Lemma observe_turn x y i u out u' sw up :
  session_step i u = Continue out u' → s_ep up = u_rel u → link_ok x y (up, sw) →
  upstream_fits u → Forall fits (taken i) → turn_arrives i sw up →
  link_ok x y (observe sw (u_rel u') (up_sends out) (queued_up i u) (accepted_up i u) up, sw).
Proof.
  intros Hs He Hok (Hep & Hout & Hp) Ht Harr.
  destruct i as [| |cmd more now t1 t2|data now|ti now t1 t2|]; cbn [session_step taken queued_up
    accepted_up turn_arrives] in *; try done.
  - unfold on_command in Hs. destruct (long_enough cmd) eqn:El.
    2:{ injection Hs as <- <-. rewrite <- He. by rewrite observe_id. }
    set (v := set_pending _ (set_pending _ u)) in *.
    pose proof (observe_queue_flush x y now t1 t2 (pending_cmds v) v sw up He Hok) as H.
    destruct (flush now t1 t2 (queue_pending v)) as [o w]. injection Hs as <- <-.
    apply H; [|done]. cbn. apply Forall_cons in Ht as [Hc Hm]. rewrite !Forall_app. split_and!; [done| |].
    + constructor; [by apply long_enough_ok|constructor].
    + apply Forall_forall. intros m [Hml Hin]%list_elem_of_filter.
      apply long_enough_ok; [done|]. by eapply Forall_forall in Hin.
  - pose proof (observe_on_datagram x y data now u sw up He Hok Harr) as H.
    destruct (on_datagram data now u) as [o w]. by injection Hs as <- <-.
  - destruct (is_timed_out ti (u_rel u)); [done|]. unfold on_tick in Hs. case_bool_decide as E.
    + rewrite E. pose proof (observe_flush x y now t1 t2 u sw up He Hok) as H.
      destruct (flush now t1 t2 u) as [o w]. by injection Hs as <- <-.
    + pose proof (observe_queue_flush x y now t1 t2 (pending_cmds u) u sw up He Hok Hp eq_refl) as H.
      destruct (flush now t1 t2 (queue_pending u)) as [o w]. by injection Hs as <- <-.
Qed.

(** ** What a turn hands on *)

(** The state commands broadcast are those of the payload. *)
Lemma payload_state p u :
  state_commands (events_of (handle_upstream_payload p u).1) = routed RState (commands_of p).
Proof.
  unfold commands_of. destruct (parse_commands p) as [cs|e] eqn:E.
  - pose proof (handle_upstream_payload_events p cs u E) as H.
    destruct (handle_upstream_payload p u) as [out u']. destruct H as [H _]. cbn [fst]. rewrite H.
    apply parse_commands_Ok in E as [Hf _].
    assert (∀ b, state_commands (chunk_event StatePayload b) = commands_of b) as H1.
    { intros b. unfold state_commands, chunk_event.
      destruct b as [|c b]; cbn; [done|by rewrite app_nil_r]. }
    assert (∀ b, state_commands (chunk_event AudioLevels b) = []) as H2
      by (intros b; unfold state_commands, chunk_event; by destruct b).
    assert (∀ b, state_commands (chunk_event TransferPayload b) = []) as H3
      by (intros b; unfold state_commands, chunk_event; by destruct b).
    rewrite !state_commands_app, H1, H2, H3, (commands_of_chunk _ _ Hf).
    destruct (_ && _); by rewrite ?app_nil_r.
  - unfold handle_upstream_payload. rewrite E. unfold state_commands. cbn.
    unfold commands_of. by rewrite E.
Qed.

Lemma turn_state x y i u out u' sw up :
  session_step i u = Continue out u' → s_ep up = u_rel u → link_ok x y (up, sw) →
  turn_arrives i sw up →
  state_commands (events_of out) = switcher_state (accepted_up i u).
Proof.
  intros Hs He Hok Harr.
  destruct i as [| |cmd more now t1 t2|data now|ti now t1 t2|];
    cbn [session_step accepted_up turn_arrives] in *; try done.
  - unfold on_command in Hs. destruct (long_enough cmd); [|by injection Hs as <- <-].
    match type of Hs with context [flush now t1 t2 ?v] =>
      pose proof (flush_frame now t1 t2 v) as [H _]; destruct (flush now t1 t2 v) end.
    injection Hs as <- <-. cbn [fst] in H. by rewrite H.
  - destruct (on_datagram data now u) as [o v] eqn:Ho. injection Hs as <- <-.
    unfold late_greeting, is_greeting in *.
    destruct (decode_packet data) as [[hdr payload]|e] eqn:Hd.
    2:{ unfold on_datagram in Ho. rewrite Hd in Ho. injection Ho as <- _.
        unfold accepted, receive. by rewrite Hd. }
    destruct (is_handshake_packet (flags hdr)) eqn:Hh.
    { unfold on_datagram in Ho. rewrite Hd, Hh in Ho. by injection Ho as <- _. }
    destruct Harr as [?|[_ Hin]]; [done|].
    pose proof (on_datagram_cases data now u hdr payload Hd Hh
      (in_net_unreliable x y up sw Hok data hdr payload Hin Hd)) as Hc.
    rewrite <- (accepted_adopt data hdr), (receive_accepted data now).
    destruct (receive data now (adopt hdr (u_rel u))) as [[g reps] ep]. cbn [fst].
    rewrite Ho in Hc. destruct g as [p|].
    + unfold switcher_state. cbn [fmap list_fmap concat]. rewrite app_nil_r.
      destruct (is_nil p) eqn:Hn.
      * injection Hc as -> _. by destruct p.
      * rewrite <- (payload_state p (set_u_rel ep u)), <- Hc. done.
    + injection Hc as -> _. by rewrite events_of_sends.
  - destruct (is_timed_out ti (u_rel u)); [done|]. unfold on_tick in Hs.
    match type of Hs with context [flush now t1 t2 ?v] =>
      pose proof (flush_frame now t1 t2 v) as [H _]; destruct (flush now t1 t2 v) end.
    injection Hs as <- <-. cbn [fst] in H. by rewrite H.
Qed.

Lemma on_datagram_pending data now u : pending_cmds (on_datagram data now u).2 = pending_cmds u.
Proof.
  assert (∀ payload r, pending_cmds (if negb (is_nil payload)
    then handle_upstream_payload payload (set_u_rel r (set_u_rel (note_recv now (u_rel u)) u))
    else ([], set_u_rel r (set_u_rel (note_recv now (u_rel u)) u))).2 = pending_cmds u) as Hp.
  { intros payload r. destruct (negb (is_nil payload)); [|done].
    destruct (handle_upstream_payload_frame payload
      (set_u_rel r (set_u_rel (note_recv now (u_rel u)) u))) as [_ ->]. done. }
  unfold on_datagram. destruct (decode_packet data) as [[hdr payload]|e]; [|done].
  destruct (is_handshake_packet (flags hdr)); [done|].
  destruct (contains (flags hdr) ACK_REQUEST); [|apply Hp].
  destruct (accept_reliable _ _ _) as [[] ep]; [apply Hp|done].
Qed.

(** The commands queued are those that were pending and those taken. *)
Lemma turn_commands i u out u' :
  session_step i u = Continue out u' → upstream_fits u → Forall fits (taken i) →
  concat (queued_up i u) ++ concat (pending_cmds u') =
    concat (pending_cmds u) ++ concat (filter (λ m, long_enough m = true) (taken i)).
Proof.
  intros Hs (_ & _ & Hp) Ht.
  destruct i as [| |cmd more now t1 t2|data now|ti now t1 t2|]; cbn [session_step taken queued_up] in *;
    try done.
  - unfold on_command in Hs. destruct (long_enough cmd) eqn:El.
    + match type of Hs with context [flush now t1 t2 (queue_pending ?v)] =>
        pose proof (flush_frame now t1 t2 (queue_pending v)) as [_ H];
        destruct (flush now t1 t2 (queue_pending v)) end.
      cbn [snd] in H. injection Hs as _ <-. rewrite H. cbn. rewrite app_nil_r.
      apply Forall_cons in Ht as [Hc Hm]. rewrite concat_pack_commands.
      * rewrite decide_True by done. rewrite !concat_app. cbn. by rewrite app_nil_r, <- app_assoc.
      * rewrite !Forall_app. split_and!; [done|by apply Forall_singleton, long_enough_ok|].
        apply Forall_forall. intros m [Hml Hin]%list_elem_of_filter.
        apply long_enough_ok; [done|]. by eapply Forall_forall in Hin.
    + injection Hs as _ <-. cbn. rewrite decide_False by congruence. by rewrite app_nil_r.
  - pose proof (on_datagram_pending data now u) as H. destruct (on_datagram data now u) as [o v].
    injection Hs as _ <-. cbn in *. by rewrite H, app_nil_r.
  - destruct (is_timed_out ti (u_rel u)); [done|]. unfold on_tick in Hs.
    rewrite concat_pack_commands by done. cbn. rewrite app_nil_r. case_bool_decide as E.
    + pose proof (flush_frame now t1 t2 u) as [_ H]. destruct (flush now t1 t2 u).
      injection Hs as _ <-. cbn in H. rewrite H. cbn [pending_cmds set_u_rel]. rewrite E. done.
    + pose proof (flush_frame now t1 t2 (queue_pending u)) as [_ H].
      destruct (flush now t1 t2 (queue_pending u)).
      injection Hs as _ <-. cbn in H. rewrite H. cbn. by rewrite app_nil_r.
Qed.
End upstream_turn.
+ + + + +
Please restate, word for word, the lines of the entries that run from the first line through the one holding "set (v := set_pending", and add nothing.

Lemma observe_turn x y i u out u' sw up :
  session_step i u = Continue out u' → s_ep up = u_rel u → link_ok x y (up, sw) →
  upstream_fits u → Forall fits (taken i) → turn_arrives i sw up →
  link_ok x y (observe sw (u_rel u') (up_sends out) (queued_up i u) (accepted_up i u) up, sw).
Proof.
  intros Hs He Hok (Hep & Hout & Hp) Ht Harr.
  destruct i as [| |cmd more now t1 t2|data now|ti now t1 t2|]; cbn [session_step taken queued_up
    accepted_up turn_arrives] in *; try done.
  - unfold on_command in Hs. destruct (long_enough cmd) eqn:El.
    2:{ injection Hs as <- <-. rewrite <- He. by rewrite observe_id. }
    set (v := set_pending _ (set_pending _ u)) in *.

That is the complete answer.